== Requirement ==
What follows is a listing; give it again exactly, in its entirety.
══════
(** The distance is the last cell of the last row. *)
Lemma distance_is_corner xs ys :
  levenshtein_distance compare_func xs ys
  = at_ (levenshtein_matrix compare_func xs ys) (List.length xs) (List.length ys).
Proof.
  unfold levenshtein_distance, at_, cell.
  rewrite (last_nth (levenshtein_matrix compare_func xs ys)), matrix_length.
  simpl. rewrite Nat.sub_0_r.
  assert (H : List.length (nth (List.length xs)
                              (levenshtein_matrix compare_func xs ys) [])
              = S (List.length ys)).
  { destruct (mat_state_rows xs ys) as [_ H].
    change (snd (mat_state compare_func xs ys))
      with (levenshtein_matrix compare_func xs ys) in H.
    rewrite Forall_forall in H.
    apply H. apply nth_In. rewrite matrix_length. lia. }
  rewrite last_nth, H. simpl. now rewrite Nat.sub_0_r.
Qed.

End MatrixShape.

(** X2: the matrix has one row more than the source has tokens and
    every row has one cell more than the target has tokens, so every cell
    the backtrace reads, [lev_mat[row][col]] with [row <= len(source)]
    and [col <= len(target)], is there. *)
Theorem levenshtein_matrix_shape {T : Type} (compare_func : T -> T -> num)
        (xs ys : list T) :
  List.length (levenshtein_matrix compare_func xs ys) = S (List.length xs)
  /\ Forall (fun row => List.length row = S (List.length ys))
            (levenshtein_matrix compare_func xs ys).
Proof.
  split; [apply matrix_length | apply mat_state_rows].
Qed.

(** X3: the matrix the loops build is the one of the recurrence: the
    first row counts the target tokens, the first column the source
    tokens, and every other cell is the least of the cell above plus one,
    the cell to the left plus one and the cell above to the left plus the
    substitution cost, in this order on ties. *)
Theorem levenshtein_matrix_recurrence {T : Type} (compare_func : T -> T -> num)
        (xs ys : list T) :
  let D := at_ (levenshtein_matrix compare_func xs ys) in
  (forall j, (j <= List.length ys)%nat -> D 0%nat j = Float (float_of_Z (Z.of_nat j)))
  /\ (forall i, (i < List.length xs)%nat -> D (S i) 0%nat = Int (Z.of_nat i + 1))
  /\ (forall i j x y,
         nth_error xs i = Some x -> nth_error ys j = Some y ->
         D (S i) (S j)
         = min3 (add (D i (S j)) (Float 1.0))
                (add (D (S i) j) (Float 1.0))
                (add (D i j) (compare_func x y))).
Proof.
  intros D. split; [|split].
  - intros j Hj. now apply matrix_cell_0_j.
  - intros i Hi. destruct (nth_error xs i) as [x|] eqn:E.
    + now apply (matrix_cell_i_0 compare_func xs ys i x).
    + apply nth_error_None in E. lia.
  - intros i j x y Hx Hy. unfold D.
    rewrite (matrix_cell_S_S compare_func xs ys i j x y Hx Hy).
    now replace (j + 1)%nat with (S j) by lia.
Qed.

Lemma levenshtein_matrix_recurrence_witness :
  at_ (levenshtein_matrix char_neq ["a"; "b"] ["b"]) 2 1
  = min3 (add (at_ (levenshtein_matrix char_neq ["a"; "b"] ["b"]) 1 1)
              (Float 1.0))
         (add (at_ (levenshtein_matrix char_neq ["a"; "b"] ["b"]) 2 0)
              (Float 1.0))
         (add (at_ (levenshtein_matrix char_neq ["a"; "b"] ["b"]) 1 0)
              (char_neq "b" "b"))
  /\ at_ (levenshtein_matrix char_neq ["a"; "b"] ["b"]) 2 1 = Int 1.
Proof.
  split; [|reflexivity].
  apply (proj2 (proj2 (levenshtein_matrix_recurrence char_neq
                         ["a"; "b"] ["b"])) 1%nat 0%nat); reflexivity.
Defined.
══════
== Answer for this exercise ==
(** The distance is the last cell of the last row. *)
Lemma distance_is_corner xs ys :
  levenshtein_distance compare_func xs ys
  = at_ (levenshtein_matrix compare_func xs ys) (List.length xs) (List.length ys).
Proof.
  unfold levenshtein_distance, at_, cell.
  rewrite (last_nth (levenshtein_matrix compare_func xs ys)), matrix_length.
  simpl. rewrite Nat.sub_0_r.
  assert (H : List.length (nth (List.length xs)
                              (levenshtein_matrix compare_func xs ys) [])
              = S (List.length ys)).
  { destruct (mat_state_rows xs ys) as [_ H].
    change (snd (mat_state compare_func xs ys))
      with (levenshtein_matrix compare_func xs ys) in H.
    rewrite Forall_forall in H.
    apply H. apply nth_In. rewrite matrix_length. lia. }
  rewrite last_nth, H. simpl. now rewrite Nat.sub_0_r.
Qed.

End MatrixShape.

(** X2: the matrix has one row more than the source has tokens and
    every row has one cell more than the target has tokens, so every cell
    the backtrace reads, [lev_mat[row][col]] with [row <= len(source)]
    and [col <= len(target)], is there. *)
Theorem levenshtein_matrix_shape {T : Type} (compare_func : T -> T -> num)
        (xs ys : list T) :
  List.length (levenshtein_matrix compare_func xs ys) = S (List.length xs)
  /\ Forall (fun row => List.length row = S (List.length ys))
            (levenshtein_matrix compare_func xs ys).
Proof.
  split; [apply matrix_length | apply mat_state_rows].
Qed.

(** X3: the matrix the loops build is the one of the recurrence: the
    first row counts the target tokens, the first column the source
    tokens, and every other cell is the least of the cell above plus one,
    the cell to the left plus one and the cell above to the left plus the
    substitution cost, in this order on ties. *)
Theorem levenshtein_matrix_recurrence {T : Type} (compare_func : T -> T -> num)
        (xs ys : list T) :
  let D := at_ (levenshtein_matrix compare_func xs ys) in
  (forall j, (j <= List.length ys)%nat -> D 0%nat j = Float (float_of_Z (Z.of_nat j)))
  /\ (forall i, (i < List.length xs)%nat -> D (S i) 0%nat = Int (Z.of_nat i + 1))
  /\ (forall i j x y,
         nth_error xs i = Some x -> nth_error ys j = Some y ->
         D (S i) (S j)
         = min3 (add (D i (S j)) (Float 1.0))
                (add (D (S i) j) (Float 1.0))
                (add (D i j) (compare_func x y))).
Proof.
  intros D. split; [|split].
  - intros j Hj. now apply matrix_cell_0_j.
  - intros i Hi. destruct (nth_error xs i) as [x|] eqn:E.
    + now apply (matrix_cell_i_0 compare_func xs ys i x).
    + apply nth_error_None in E. lia.
  - intros i j x y Hx Hy. unfold D.
    rewrite (matrix_cell_S_S compare_func xs ys i j x y Hx Hy).
    now replace (j + 1)%nat with (S j) by lia.
Qed.

Lemma levenshtein_matrix_recurrence_witness :
  at_ (levenshtein_matrix char_neq ["a"; "b"] ["b"]) 2 1
  = min3 (add (at_ (levenshtein_matrix char_neq ["a"; "b"] ["b"]) 1 1)
              (Float 1.0))
         (add (at_ (levenshtein_matrix char_neq ["a"; "b"] ["b"]) 2 0)
              (Float 1.0))
         (add (at_ (levenshtein_matrix char_neq ["a"; "b"] ["b"]) 1 0)
              (char_neq "b" "b"))
  /\ at_ (levenshtein_matrix char_neq ["a"; "b"] ["b"]) 2 1 = Int 1.
Proof.
  split; [|reflexivity].
  apply (proj2 (proj2 (levenshtein_matrix_recurrence char_neq
                         ["a"; "b"] ["b"])) 1%nat 0%nat); reflexivity.
Defined.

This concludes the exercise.